«Si on ne s'adapte pas, on ne peut plus vivre ici.»
l y a encore quelques années, Willard Church Jr. devait creuser parfois plus d’un mètre dans la glace jusqu’à la fin avril pour pouvoir pêcher dans le fleuve Kanektok, qui coule près de chez lui, à Quinhagak, en Alaska.
Mais depuis quelque temps, le cours d’eau est à peine gelé au printemps, signe bien tangible du réchauffement climatique qui touche l’Etat américain et contraint ses habitants, pour beaucoup des autochtones vivant des ressources de la nature, à changer leur mode de vie traditionnel.
«J’ai passé ma vie entière à suivre ce mode de subsistance (…), avec des expéditions de chasse et de pêche de dix jours dans les montagnes», expliquait ainsi M. Church, Esquimau Yupik de 55 ans, en faisant visiter récemment à l’AFP son petit village de 700 habitants, perdu entre la mer de Bering et la baie de Kuskokwim.
«On a grandi à une époque où l’hiver était un véritable hiver, où nos anciens se souvenaient de congères aussi hautes que le toit des maisons. Aujourd’hui, on s’estime heureux si on a même 1,5 cm de neige sur le sol», se désole-t-il.
Les autochtones d’Alaska –environ 120.000 personnes réparties dans 230 communautés rurales et quelques petites villes régionales– se retrouvent au coeur d’une crise climatique qui bouscule leurs habitudes ancestrales.

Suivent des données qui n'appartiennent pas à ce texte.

(** C3: with [gen = 3], [epsilon = 0] and a table in which the average
    of every legal move is in the range of the floats (a larger one
    raises [OverflowError] at the division), [get_and_save_move] returns
    the legal move of largest
    average reward (sum/count when count > 0, else 0, a missing key
    counting as (0, 0)); among those of largest count; among those of
    smallest index.  So when moves 0 and 4 tie on average and count and
    every other legal move has a lower average, it returns 0.  The move's
    key is appended to the history. *)
Theorem get_and_save_move_greedy (self : CPU) (board : Board) (q : table)
    (epsilon : Q) (g : Random) :
  get_valid_moves board ≠ [] → (epsilon == 0)%Q →
  (∀ m, m ∈ get_valid_moves board → overflows q board m = false) →
  let valid := get_valid_moves board in
  ∃ move,
    get_and_save_move nearest self board 3 (Some q) epsilon g
    = Ok (move,
          set_moves self (moves self ++ [ckey (state board) move]),
          (random_random g).2)
    ∧ move ∈ valid
    ∧ (∀ m, m ∈ valid → (average q board m <= average q board move)%Q)
    ∧ (∀ m, m ∈ valid → (average q board m == average q board move)%Q →
         samples q board m ≤ samples q board move)
    ∧ (∀ m, m ∈ valid → (average q board m == average q board move)%Q →
         samples q board m = samples q board move → move ≤ m)
    ∧ (0 ∈ valid → 4 ∈ valid →
       (average q board 0 == average q board 4)%Q →
       samples q board 0 = samples q board 4 →
       (∀ m, m ∈ valid → m ≠ 0 → m ≠ 4 →
          (average q board m < average q board 0)%Q) →
       move = 0).
Proof.
  intros Hne Heps Hq moves0.
  destruct (greedy_move_spec board moves0 q epsilon (random_random g).2 Hne)
    as (move & Hg & Hin & Havg & Hsam & Hidx).
  { by apply existsb_overflows. }
  { by apply Qeq_bool_iff. }
  exists move. split; [|split; [done|split; [done|split; [done|split; [done|]]]]].
  - unfold get_and_save_move. fold moves0.
    change (3 =? 1) with false. cbv iota.
    pose proof (random_random_nonneg g) as Hu.
    destruct (random_random g) as [u g1]. cbn [fst snd] in *.
    rewrite (proj2 (Qlt_bool_false u epsilon)) by (by rewrite Heps).
    rewrite Hg. cbn [mbind py_bind]. by rewrite canonicalize_ckey.
  - intros H0 H4 Heq Hs Hlow.
    destruct (decide (move = 0)) as [|Hn0]; [done|].
    destruct (decide (move = 4)) as [->|Hn4].
    + pose proof (Hidx 0 H0 Heq Hs). lia.
    + exfalso. pose proof (Hlow move Hin Hn0 Hn4) as Hlt.
      pose proof (Havg 0 H0) as Hle.
      apply (Qlt_not_le _ _ Hlt Hle).
Qed.

(** ** The self-play loop *)

(** The reward of the first player for a terminal [result]; the second
    player gets the opposite. *)
Definition reward1_of (result marker1 : Z) : Z :=
  if result =? -1 then 0 else if result =? marker1 then 1 else -1.

Lemma get_and_save_move_inv self board gen q_values epsilon g move self' g' :
  get_and_save_move nearest self board gen q_values epsilon g
  = Ok (move, self', g') →
  ∃ k, self' = set_moves self (moves self ++ [k]).
Proof.
  unfold get_and_save_move.
  destruct (if gen =? 1 then _ else _) as [[mv g1]| |]; [|done..].
  cbn [mbind py_bind].
  destruct (canonicalize_state_action _ _) as [k| |]; [|done..].
  cbn [mbind py_bind mret py_ret]. intros [= <- <- <-]. by exists k.
Qed.

(** What a finished game leaves in the table, whatever the players, the
    table and the random draws were. *)
Lemma game_loop_table fuel cpu1 cpu2 q stats gen epsilon learn board cur oth g fin :
  game_loop nearest fuel cpu1 cpu2 q stats gen epsilon learn board cur oth g
  = Ok fin →
  let r := check_winner (g_board fin) in
  let reward1 := reward1_of r (marker cpu1) in
  r ≠ 0
  ∧ marker (g_cpu1 fin) = marker cpu1
  ∧ marker (g_cpu2 fin) = marker cpu2
  ∧ g_q_values fin
    = if learn
      then credit (- reward1) (moves (g_cpu2 fin))
             (credit reward1 (moves (g_cpu1 fin)) q)
      else q.
Proof.
  revert cpu1 cpu2 board cur oth g.
  induction fuel as [|fuel IH]; intros cpu1 cpu2 board cur oth g; [done|].
  cbn [game_loop].
  destruct (get_and_save_move _ _ _ _ _ _ _) as [[[move self'] g']| |] eqn:Eg;
    [|done..].
  apply get_and_save_move_inv in Eg as [k ->].
  cbn [mbind py_bind].
  set (c1 := match cur with Cpu1 => set_moves _ _ | Cpu2 => cpu1 end).
  set (c2 := match cur with Cpu1 => cpu2 | Cpu2 => set_moves _ _ end).
  assert (Hm1 : marker c1 = marker cpu1) by (unfold c1; by destruct cur).
  assert (Hm2 : marker c2 = marker cpu2) by (unfold c2; by destruct cur).
  set (board' := (make_move_cpu board _ move).2).
  destruct (Z.eqb_spec (check_winner board') 0) as [E0|E0]; cbn [negb].
  - intros H. apply IH in H. by rewrite Hm1, Hm2 in H.
  - unfold reward1_of. rewrite <- Hm1.
    destruct (check_winner board' =? -1) eqn:Ed.
    + destruct (incr stats "draws") as [stats'| |]; [|done..].
      cbn [mbind py_bind mret py_ret]. intros [= <-]. cbn.
      rewrite Ed. done.
    + destruct (check_winner board' =? marker c1) eqn:Ew;
        (destruct (incr stats "win_loss") as [stats'| |]; [|done..]);
        cbn [mbind py_bind mret py_ret]; intros [= <-]; cbn;
        rewrite Ed, Ew; done.
Qed.

Lemma game_loop_fuel fuel fuel' cpu1 cpu2 q stats gen epsilon learn board cur oth g fin :
  game_loop nearest fuel cpu1 cpu2 q stats gen epsilon learn board cur oth g
  = Ok fin →
  (fuel ≤ fuel')%nat →
  game_loop nearest fuel' cpu1 cpu2 q stats gen epsilon learn board cur oth g
  = Ok fin.
Proof.
  revert fuel' cpu1 cpu2 board cur oth g.
  induction fuel as [|fuel IH]; intros fuel' cpu1 cpu2 board cur oth g; [done|].
  intros H Hle. destruct fuel' as [|fuel']; [lia|].
  cbn [game_loop] in *.
  destruct (get_and_save_move _ _ _ _ _ _ _) as [[[move self'] g']| |];
    [|done..].
  cbn [mbind py_bind] in *.
  destruct (negb _); [done|].
  apply IH; [done|lia].
Qed.

(** *** Empty cells as the measure of progress *)

Definition empties (s : Z) : nat :=
  length (filter (λ i, digit s i = 0) (range 9)).

Lemma length_valid_moves b : length (get_valid_moves b) = empties (state b).
Proof. by rewrite get_valid_moves_filter. Qed.

Lemma length_filter_sum {A} (P : A → Prop) `{∀ x, Decision (P x)} (l : list A) :
  length (filter P l)
  = foldr (λ x n, ((if decide (P x) then 1 else 0) + n)%nat) 0%nat l.
Proof.
  induction l as [|x l IH]; [done|].
  rewrite filter_cons. simpl. rewrite <- IH. by destruct (decide (P x)).
Qed.

(** A symmetry moves the empty cells around and keeps their number. *)
Lemma empties_tstate t s : 0 ≤ t < 8 → empties (tstate t s) = empties s.
Proof.
  intros Ht. unfold empties. rewrite !length_filter_sum, range_9.
  cbn [foldr]. rewrite !digit_tstate by lia.
  apply transform_id_cases in Ht.
  each_case Ht; run_transforms; lia.
Qed.

Lemma empties_ckey s a : empties (ckey s a).1 = empties s.
Proof.
  destruct (canonicalize_Ok s a) as (k & Hk & Hin & _).
  unfold ckey. rewrite Hk.
  apply elem_of_keys in Hin as (t & Ht & ->). by apply empties_tstate.
Qed.

(** A legal move by player 1 or 2 fills a cell. *)
Lemma valid_moves_after_move b p m :
  legal b m → p = 1 ∨ p = 2 →
  get_valid_moves (make_move_cpu b p m).2
  = filter (λ i, i ≠ m) (get_valid_moves b).
Proof.
  intros Hl Hp. rewrite !get_valid_moves_filter, list_filter_filter.
  apply filter_ext_elem. intros i Hi%elem_of_range.
  rewrite digit_after_move by (done || lia).
  destruct (Z.eqb_spec m i); lia.
Qed.

Lemma empties_after_move b p m :
  legal b m → p = 1 ∨ p = 2 →
  (length (get_valid_moves (make_move_cpu b p m).2)
   < length (get_valid_moves b))%nat.
Proof.
  intros Hl Hp. rewrite valid_moves_after_move by done.
  apply (length_filter_lt _ _ m); [by apply legal_valid_moves|]. naive_solver.
Qed.

(** A position in progress has a legal move. *)
Lemma in_progress_not_full b : check_winner b = 0 → ¬ full b.
Proof.
  unfold check_winner. rewrite <- full_forallb.
  destruct (scan_lines (lines b)) as [w|] eqn:E.
  - apply scan_lines_value in E. lia.
  - by destruct (forallb _ _).
Qed.

Lemma in_progress_valid_moves b : check_winner b = 0 → get_valid_moves b ≠ [].
Proof.
  intros Hnf%in_progress_not_full Hnil.
  apply Hnf. intros row col Hr Hc Hz.
  apply (elem_of_nil (row * 3 + col)). rewrite <- Hnil.
  apply elem_of_get_valid_moves. rewrite <- get_cell_digit. split; [lia|done].
Qed.

Lemma NoDup_snoc_l {A} (h1 h2 : list A) k :
  k ∉ h1 ++ h2 → NoDup (h1 ++ h2) → NoDup ((h1 ++ [k]) ++ h2).
Proof.
  intros Hk Hnd. rewrite <- app_assoc. simpl.
  rewrite <- Permutation_middle. by constructor.
Qed.

Lemma NoDup_snoc_r {A} (h1 h2 : list A) k :
  k ∉ h1 ++ h2 → NoDup (h1 ++ h2) → NoDup (h1 ++ (h2 ++ [k])).
Proof.
  intros Hk Hnd. rewrite app_assoc.
  rewrite <- Permutation_cons_append. by constructor.
Qed.

(** With markers 1 and 2 the loop ends within as many turns as the board
    has empty cells, and no key is recorded twice: every turn records a
    key whose state has as many empty cells as the board before the move,
    and the move fills one. *)
Lemma game_loop_total fuel cpu1 cpu2 q stats gen epsilon learn board cur oth g :
  no_overflow q →
  marker cpu1 = 1 ∨ marker cpu1 = 2 →
  marker cpu2 = 1 ∨ marker cpu2 = 2 →
  is_Some (stats !! "draws") → is_Some (stats !! "win_loss") →
  get_valid_moves board ≠ [] →
  (length (get_valid_moves board) ≤ fuel)%nat →
  NoDup (moves cpu1 ++ moves cpu2) →
  (∀ k, k ∈ moves cpu1 ++ moves cpu2 →
        (length (get_valid_moves board) < empties k.1)%nat) →
  ∃ fin,
    game_loop nearest fuel cpu1 cpu2 q stats gen epsilon learn board cur oth g
    = Ok fin
    ∧ NoDup (moves (g_cpu1 fin) ++ moves (g_cpu2 fin))
    ∧ (length (moves (g_cpu1 fin)) + length (moves (g_cpu2 fin))
       ≤ length (moves cpu1) + length (moves cpu2)
         + length (get_valid_moves board))%nat.
Proof.
  intros Hq Hm1 Hm2 [d Hd] [w Hw].
  assert (Hsome : ∀ b q0 m, Some q = Some q0 → m ∈ get_valid_moves b →
                    overflows q0 b m = false)
    by (intros b ? m [= <-] _; by apply no_overflow_overflows).
  revert cpu1 cpu2 board cur oth g Hm1 Hm2.
  induction fuel as [|fuel IH];
    intros cpu1 cpu2 board cur oth g Hm1 Hm2 Hne Hfuel Hnd Hold.
  { destruct (get_valid_moves board); [done|simpl in Hfuel; lia]. }
  cbn [game_loop].
  set (self := match cur with Cpu1 => cpu1 | Cpu2 => cpu2 end).
  destruct (get_and_save_move_Ok self board gen (Some q) epsilon g Hne
              (Hsome board))
    as (move & g' & -> & Hmove).
  cbn [mbind py_bind].
  set (k0 := ckey (state board) move).
  set (c1 := match cur with Cpu1 => set_moves _ _ | Cpu2 => cpu1 end).
  set (c2 := match cur with Cpu1 => cpu2 | Cpu2 => set_moves _ _ end).
  assert (Hp : marker self = 1 ∨ marker self = 2) by (unfold self; by destruct cur).
  cbn [marker set_moves].
  apply legal_valid_moves in Hmove as Hlegal.
  pose proof (empties_after_move board (marker self) move Hlegal Hp) as Hless.
  set (board' := (make_move_cpu board (marker self) move).2) in *.
  assert (Hk0 : k0 ∉ moves cpu1 ++ moves cpu2).
  { intros Hin%Hold. unfold k0 in Hin.
    rewrite empties_ckey, <- length_valid_moves in Hin. lia. }
  assert (Hnd' : NoDup (moves c1 ++ moves c2)).
  { unfold c1, c2, self. destruct cur; cbn [moves set_moves].
    - by apply NoDup_snoc_l.
    - by apply NoDup_snoc_r. }
  assert (Hin' : ∀ k, k ∈ moves c1 ++ moves c2 →
                 k = k0 ∨ k ∈ moves cpu1 ++ moves cpu2).
  { intros k. unfold c1, c2, self. destruct cur; cbn [moves set_moves];
      rewrite !elem_of_app, list_elem_of_singleton; tauto. }
  assert (Hlen' : (length (moves c1) + length (moves c2)
                   = S (length (moves cpu1) + length (moves cpu2)))%nat).
  { unfold c1, c2, self. destruct cur; cbn [moves set_moves];
      rewrite length_app; simpl; lia. }
  assert (Hc1 : marker c1 = marker cpu1) by (unfold c1; by destruct cur).
  assert (Hc2 : marker c2 = marker cpu2) by (unfold c2; by destruct cur).
  destruct (Z.eqb_spec (check_winner board') 0) as [E0|E0]; cbn [negb].
  - destruct (IH c1 c2 board' oth cur g') as (fin & Hfin & Hnd2 & Hlen2).
    + by rewrite Hc1.
    + by rewrite Hc2.
    + by apply in_progress_valid_moves.
    + lia.
    + done.
    + intros k [->|Hk]%Hin'.
      * unfold k0. rewrite empties_ckey, <- length_valid_moves. lia.
      * apply Hold in Hk. lia.
    + exists fin. split; [done|]. split; [done|]. lia.
  - assert (Hone : (1 ≤ length (get_valid_moves board))%nat).
    { destruct (get_valid_moves board); [done|simpl; lia]. }
    unfold incr. rewrite Hd, Hw.
    destruct (_ =? -1); [|destruct (_ =? marker c1)];
      cbn [mbind py_bind mret py_ret]; eexists; (split; [done|]);
      cbn [g_cpu1 g_cpu2]; (split; [done|]); lia.
Qed.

Selon les scientifiques, l’Alaska, comme le reste de la zone arctique, subit un réchauffement deux fois plus rapide que la moyenne du globe, et les températures en février et mars ont encore battu cette année des records de douceur.
Débâcle
Pour M. Church et sa communauté, la disparition de la glace et de la neige est lourde de conséquences, avec un impact direct sur les sources de nourriture et la vie quotidienne.

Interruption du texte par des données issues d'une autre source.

Ltac appends_by_syntax :=
  repeat match goal with
         | |- only_appends (bind _ _) => apply only_appends_bind; [ | intros ? ]
         | |- only_appends (for_each _ _) => apply only_appends_for_each; intros ?
         | |- only_appends (ret _) => apply only_appends_keeps, keeps_ret
         | |- only_appends (gets _) => apply only_appends_keeps, keeps_gets
         | |- only_appends (now _) => apply only_appends_keeps, now_keeps
         | |- only_appends (now_inner _ _ _) => apply only_appends_keeps, now_inner_keeps
         | |- only_appends (throw _) => apply only_appends_keeps, keeps_throw
         | |- only_appends (TarGzFileBackupStrategy.marker_exists _ _) =>
             apply only_appends_keeps, marker_exists_keeps
         | |- only_appends (gShutdownFlag _) => apply only_appends_keeps, flag_keeps
         | |- only_appends tick => apply only_appends_keeps, tick_keeps_output
         | |- only_appends (logFile _) => apply only_appends_keeps, logFile_keeps_output
         | |- only_appends (modify _) =>
             apply only_appends_keeps, keeps_modify; intros ?w; reflexivity
         | |- only_appends (TarGzFileBackupStrategy.archive_append _) =>
             apply archive_append_only_appends; discriminate
         | |- only_appends (match ?x with _ => _ end) => destruct x
         | |- only_appends (if ?b then _ else _) => destruct b
         | |- only_appends _ => solve [auto]
         end.

Section ArchiveWrites.

Variable env : Env.
Variable excl : list string.

Lemma copy_loop_only_appends (fuel : nat) :
  forall unread, only_appends (TarGzFileBackupStrategy.copy_loop env fuel unread).
Proof.
  induction fuel as [| fuel IH]; intros unread;
    cbn [TarGzFileBackupStrategy.copy_loop]; appends_by_syntax.
Qed.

Les cours d’eau gelés qui servent ordinairement de routes en hiver et au printemps, reliant entre eux les villages et permettant la circulation des marchandises, connaissent désormais une débâcle précoce.

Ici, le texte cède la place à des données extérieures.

(** * busquedas.py: search engine over deterministic, discrete models

    Shallow embedding of [src/busquedas.py]: the model and problem
    classes, the tree node [Nodo] with [expande] and [genera_plan], and
    the five strategies [busqueda_ancho], [busqueda_profundo],
    [busqueda_profundidad_iterativa], [busqueda_costo_uniforme] and
    [busqueda_A_estrella], together with the binary heap of Python's
    [heapq] that the last two use as frontier.

    Conventions of the embedding.
    - Costs and priorities are taken to be integers: [Z].  Depths and
      the counters [num_nodos] / [nodos_visitados] start at 0 and only
      grow by one: [nat].  The parameter [max_profundidad] is any
      integer given by the caller, possibly negative: [Z] ([None] is
      kept as [option]).
    - A [while frontera:] loop may run forever on an infinite space, so
      every loop takes a fuel argument; the result [None] means that the
      fuel ran out, [Some (r, num)] that the function returned [r]
      (itself [None] or [Some nodo]) leaving the counter
      [problema.num_nodos] at [num].
    - [problema.num_nodos] is the only mutable field of the problem
      object; it is threaded through every call of [es_meta]. *)

From stdpp Require Import gmap list strings pretty.
From Stdlib Require Import ZArith Lia ZifyNat.

Open Scope Z_scope.

(** ** Python's [heapq] on a list, for an arbitrary [<] *)

Section Heapq.
Context {T : Type} (lt : T → T → bool).

(** [while pos > startpos] of [heapq._siftdown]: [newitem] travels
    towards the root while it is smaller than the parent it meets.
    [pos] strictly decreases, so [pos] units of fuel are enough. *)
Fixpoint siftdown_bucle (fuel : nat) (heap : list T) (newitem : T)
    (startpos pos : nat) : list T :=
  match fuel with
  | O => <[pos:=newitem]> heap
  | S fuel' =>
      if decide (startpos < pos)%nat then
        let parentpos := ((pos - 1) / 2)%nat in
        match heap !! parentpos with
        | Some parent =>
            if lt newitem parent
            then siftdown_bucle fuel' (<[pos:=parent]> heap) newitem
                   startpos parentpos
            else <[pos:=newitem]> heap
        | None => heap
        end
      else <[pos:=newitem]> heap
  end.

Definition siftdown (heap : list T) (startpos pos : nat) : list T :=
  match heap !! pos with
  | Some newitem => siftdown_bucle pos heap newitem startpos pos
  | None => heap
  end.

(** [childpos] after the test
    [if rightpos < endpos and not heap[childpos] < heap[rightpos]]. *)
Definition hijo_menor (heap : list T) (childpos : nat) : nat :=
  match heap !! childpos, heap !! (childpos + 1)%nat with
  | Some l, Some r => if lt l r then childpos else (childpos + 1)%nat
  | _, _ => childpos
  end.

(** [while childpos < endpos] of [heapq._siftup]: the smaller child is
    moved up until a leaf is reached; returns the list and the leaf. *)
Fixpoint siftup_bucle (fuel : nat) (heap : list T) (pos : nat)
    : list T * nat :=
  match fuel with
  | O => (heap, pos)
  | S fuel' =>
      if decide (2 * pos + 1 < length heap)%nat then
        let childpos := hijo_menor heap (2 * pos + 1)%nat in
        match heap !! childpos with
        | Some c => siftup_bucle fuel' (<[pos:=c]> heap) childpos
        | None => (heap, pos)
        end
      else (heap, pos)
  end.

Definition siftup (heap : list T) (pos : nat) : list T :=
  match heap !! pos with
  | Some newitem =>
      let '(heap', hoja) := siftup_bucle (length heap) heap pos in
      siftdown (<[hoja:=newitem]> heap') pos hoja
  | None => heap
  end.

(** [heapq.heappush(heap, item)] *)
Definition heappush (heap : list T) (item : T) : list T :=
  siftdown (heap ++ [item]) 0 (length heap).

(** [heapq.heappop(heap)]; [None] stands for the [IndexError] of an
    empty heap. *)
Definition heappop (heap : list T) : option (T * list T) :=
  match last heap with
  | None => None
  | Some lastelt =>
      let heap' := removelast heap in
      match heap' !! O with
      | Some returnitem =>
          Some (returnitem, siftup (<[O:=lastelt]> heap') 0)
      | None => Some (lastelt, heap')
      end
  end.
End Heapq.

(** ** The search engine *)

Section Busquedas.
Context {Estado : Type} `{Countable Estado} {Accion : Type}.

(** [class ModeloBusqueda]: a concrete subclass gives the three
    methods. *)
Record ModeloBusqueda := {
  acciones_legales : Estado → list Accion;
  sucesor : Estado → Accion → Estado;
  costo_local : Estado → Accion → Z
}.

(** [ModeloBusqueda.costo_local] as inherited when not overridden. *)
Definition costo_local_base (_ : Estado) (_ : Accion) : Z := 1.

(** [class ProblemaBusqueda], without its counter [num_nodos]. *)
Record ProblemaBusqueda := {
  x0 : Estado;
  meta : Estado → bool;
  modelo : ModeloBusqueda
}.

(** [problema.es_meta(estado)]: counts the call, then asks [meta]. *)
Definition es_meta (pb : ProblemaBusqueda) (num : nat) (e : Estado)
    : bool * nat :=
  (meta pb e, S num).

(** [class Nodo] *)
#[warnings="-register-all"]
Inductive Nodo : Type := mkNodo {
  estado : Estado;
  accion : option Accion;
  padre : option Nodo;
  costo : Z;
  profundidad : nat;
  nodos_visitados : nat
}.

(** [Nodo.__init__(estado, accion=None, padre=None, costo_local=0)] *)
Definition Nodo_init (e : Estado) (a : option Accion)
    (p : option Nodo) (c : Z) : Nodo :=
  {| estado := e;
     accion := a;
     padre := p;
     costo := match p with None => 0 | Some q => costo q + c end;
     profundidad := match p with None => O | Some q => S (profundidad q) end;
     nodos_visitados := O |}.

(** [Nodo(problema.x0)] *)
Definition raiz (pb : ProblemaBusqueda) : Nodo :=
  Nodo_init (x0 pb) None None 0.

(** [nodo.nodos_visitados = num] *)
Definition sella (n : Nodo) (num : nat) : Nodo :=
  {| estado := estado n; accion := accion n; padre := padre n;
     costo := costo n; profundidad := profundidad n;
     nodos_visitados := num |}.

(** [Nodo.expande(modelo)]; the generator is consumed in order, and
    the model is pure, so the list of children stands for it. *)
Definition expande (n : Nodo) (m : ModeloBusqueda) : list Nodo :=
  (λ a, Nodo_init (sucesor m (estado n) a) (Some a) (Some n)
          (costo_local m (estado n) a))
  <$> acciones_legales m (estado n).

(** Elements of the list built by [genera_plan]: states and the
    [accion] fields alternate. *)
Inductive Paso : Type :=
| PEstado (e : Estado)
| PAccion (a : option Accion).

(** [Nodo.genera_plan()] *)
Fixpoint genera_plan (n : Nodo) : list Paso :=
  match n with
  | mkNodo e a p _ _ _ =>
      match p with
      | None => [PEstado e]
      | Some q => genera_plan q ++ [PAccion a; PEstado e]
      end
  end.

(** [Nodo.__lt__] *)
Definition Nodo_lt (n m : Nodo) : bool :=
  bool_decide (profundidad n < profundidad m)%nat.

(** [<] of the tuples [(prioridad, nodo)] kept in the heap: the first
    components decide unless they are equal, then [Nodo.__lt__]
    does.  (No node object is pushed twice, so the identity test that
    tuple comparison does first never succeeds on the nodes.) *)
Definition entrada_lt (x y : Z * Nodo) : bool :=
  if bool_decide (x.1 = y.1) then Nodo_lt x.2 y.2
  else bool_decide (x.1 < y.1).

Definition resultado : Type := option (option Nodo * nat).

(** *** [busqueda_ancho] *)

(** The [for hijo in nodo.expande(...)] loop; [inl] is the early
    [return hijo]. *)
Fixpoint hijos_ancho (pb : ProblemaBusqueda) (hijos : list Nodo)
    (frontera : list Nodo) (visitados : gset Estado) (num : nat)
    : (Nodo * nat) + (list Nodo * gset Estado * nat) :=
  match hijos with
  | [] => inr (frontera, visitados, num)
  | hijo :: resto =>
      if decide (estado hijo ∈ visitados)
      then hijos_ancho pb resto frontera visitados num
      else
        let '(b, num') := es_meta pb num (estado hijo) in
        if b then inl (sella hijo num', num')
        else hijos_ancho pb resto (frontera ++ [hijo])
               ({[estado hijo]} ∪ visitados) num'
  end.

(** [while frontera:]; the deque is a list with its left end first. *)
Fixpoint bucle_ancho (fuel : nat) (pb : ProblemaBusqueda)
    (frontera : list Nodo) (visitados : gset Estado) (num : nat)
    : resultado :=
  match fuel with
  | O => None
  | S fuel' =>
      match frontera with
      | [] => Some (None, num)
      | nodo :: resto =>
          match hijos_ancho pb (expande nodo (modelo pb)) resto
                  visitados num with
          | inl (hijo, num') => Some (Some hijo, num')
          | inr (frontera', visitados', num') =>
              bucle_ancho fuel' pb frontera' visitados' num'
          end
      end
  end.

Definition busqueda_ancho (fuel : nat) (pb : ProblemaBusqueda)
    (num : nat) : resultado :=
  let '(b, num') := es_meta pb num (x0 pb) in
  if b then Some (Some (raiz pb), num')
  else bucle_ancho fuel pb [raiz pb] {[x0 pb]} num'.

(** *** [busqueda_profundo] *)

(** [hijo.estado not in visitados or visitados[hijo.estado] > valor] *)
Definition mejora {V : Type} (mayor : V → V → bool)
    (visitados : gmap Estado V) (e : Estado) (valor : V) : bool :=
  match visitados !! e with
  | None => true
  | Some v => mayor v valor
  end.

(** The [for] loop of the depth-first search.  The deque is used as a
    stack at its right end; the list holds it right end first, so
    [append] is a cons and [pop] takes the head. *)
Fixpoint hijos_profundo (hijos : list Nodo) (frontera : list Nodo)
    (visitados : gmap Estado nat) : list Nodo * gmap Estado nat :=
  match hijos with
  | [] => (frontera, visitados)
  | hijo :: resto =>
      if mejora (λ v d, bool_decide (d < v)%nat) visitados
           (estado hijo) (profundidad hijo)
      then hijos_profundo resto (hijo :: frontera)
             (<[estado hijo := profundidad hijo]> visitados)
      else hijos_profundo resto frontera visitados
  end.

(** [max_profundidad is not None and max_profundidad == nodo.profundidad] *)
Definition en_el_limite (max_profundidad : option Z) (n : Nodo) : bool :=
  match max_profundidad with
  | None => false
  | Some m => bool_decide (m = Z.of_nat (profundidad n))
  end.

Fixpoint bucle_profundo (fuel : nat) (pb : ProblemaBusqueda)
    (max_profundidad : option Z) (frontera : list Nodo)
    (visitados : gmap Estado nat) (num : nat) : resultado :=
  match fuel with
  | O => None
  | S fuel' =>
      match frontera with
      | [] => Some (None, num)
      | nodo :: resto =>
          let '(b, num') := es_meta pb num (estado nodo) in
          if b then Some (Some (sella nodo num'), num')
          else if en_el_limite max_profundidad nodo
          then bucle_profundo fuel' pb max_profundidad resto visitados num'
          else
            let '(frontera', visitados') :=
              hijos_profundo (expande nodo (modelo pb)) resto visitados in
            bucle_profundo fuel' pb max_profundidad frontera' visitados'
              num'
      end
  end.

Definition busqueda_profundo (fuel : nat) (pb : ProblemaBusqueda)
    (max_profundidad : option Z) (num : nat) : resultado :=
  bucle_profundo fuel pb max_profundidad [raiz pb] {[x0 pb := O]} num.

(** *** [busqueda_profundidad_iterativa] *)

(** [for profundidad in <profundidades>:] with its early return. *)
Fixpoint iterativa_bucle (fuel : nat) (pb : ProblemaBusqueda)
    (profundidades : list nat) (num : nat) : resultado :=
  match profundidades with
  | [] => Some (None, num)
  | profundidad :: resto =>
      match busqueda_profundo fuel pb (Some (Z.of_nat profundidad)) num with
      | None => None
      | Some (Some r, num') => Some (Some r, num')
      | Some (None, num') => iterativa_bucle fuel pb resto num'
      end
  end.

(** [range(n)] for an integer [n]: empty when [n <= 0]. *)
Definition range (n : Z) : list nat := seq 0 (Z.to_nat n).

Definition busqueda_profundidad_iterativa (fuel : nat)
    (pb : ProblemaBusqueda) (max_profundidad : Z) (num : nat)
    : resultado :=
  iterativa_bucle fuel pb (range max_profundidad) num.

(** The default [max_profundidad=20]. *)
Definition max_profundidad_defecto : Z := 20.

(** *** [busqueda_costo_uniforme] *)

Definition mayor_costo (v c : Z) : bool := bool_decide (c < v).

Fixpoint hijos_costo_uniforme (hijos : list Nodo)
    (frontera : list (Z * Nodo)) (visitados : gmap Estado Z)
    : list (Z * Nodo) * gmap Estado Z :=
  match hijos with
  | [] => (frontera, visitados)
  | hijo :: resto =>
      if mejora mayor_costo visitados (estado hijo) (costo hijo)
      then hijos_costo_uniforme resto
             (heappush entrada_lt frontera (costo hijo, hijo))
             (<[estado hijo := costo hijo]> visitados)
      else hijos_costo_uniforme resto frontera visitados
  end.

Rien que cette année, au moins cinq personnes, dont un villageois de Quinhagak, ont trouvé la mort lorsque leur motoneige ou véhicule tout-terrain a traversé une couche de glace trop mince.
«En ce moment, ça devrait être recouvert de neige, et on devrait se déplacer à l’aide de véhicules à chenilles», relève Warren Jones, responsable de Quinhagak, en observant la toundra humide et spongieuse qui entoure le village.
«Il devrait y avoir de la glace là-bas», ajoute-t-il, pointant le doigt vers la mer de Bering, à l’ouest. «Lorsque l’on part à la chasse aux phoques, on prend nos motoneiges et nos bateaux et ont doit parcourir environ 5 km avant d’arriver à l’eau».
«Mais là, vous pouvez voir qu’il n’y a pas de glace du tout», lâche-t-il.
Les chasseurs sont donc obligés de prendre davantage de risques pour sortir en mer, dans des conditions parfois dangereuses, afin de trouver leur gibier.
Sur terre, le permafrost, couche de sol en théorie gelé tout au long de l’année, qui représente jusqu’à 85% de la surface de l’Alaska, est aussi en train de fondre inexorablement. Cela fragilise les bâtiments, bouleverse l’habitat de nombreuses espèces animales et même le ramassage saisonnier des baies poussant sur la toundra.
Un peuple résilient
«Ici, les autochtones ont recours à la nature comme source d’alimentation principale: les baies, les plantes, les oiseaux, les poissons, les animaux terrestres et les mammifères marins», explique M. Church.
«Nous n’avons pas une culture agricole, nous sommes encore des chasseurs-cueilleurs», souligne-t-il.
Pour les anciens du village, comme Annie Cleveland, 78 ans, la hausse des températures est tout bonnement en train de transformer les traditions séculaires qui définissent les autochtones d’Alaska.
«Tout change et je m’inquiète pour l’avenir. Nous avions l’habitude de nous déplacer avec des chiens de traîneau, on remontait le fleuve pour camper et pêcher tout l’été… Mais tout ça est en train de changer à cause du climat», soupire-t-elle.
Malgré ces perspectives sombres, la plupart des habitants interrogés par l’AFP à Quinhagak ou dans d’autres communautés d’Alaska semblent avoir confiance dans la capacité des tribus à surmonter ces bouleversements.
«Si on ne s’adapte pas, on ne peut pas vivre ici», tranche le leader du village, Warren Jones. «Notre peuple, le peuple yupik, a l’habitude de s’adapter. Nous l’avons fait au fil des siècles pour faire avec ce que Mère Nature nous donnait».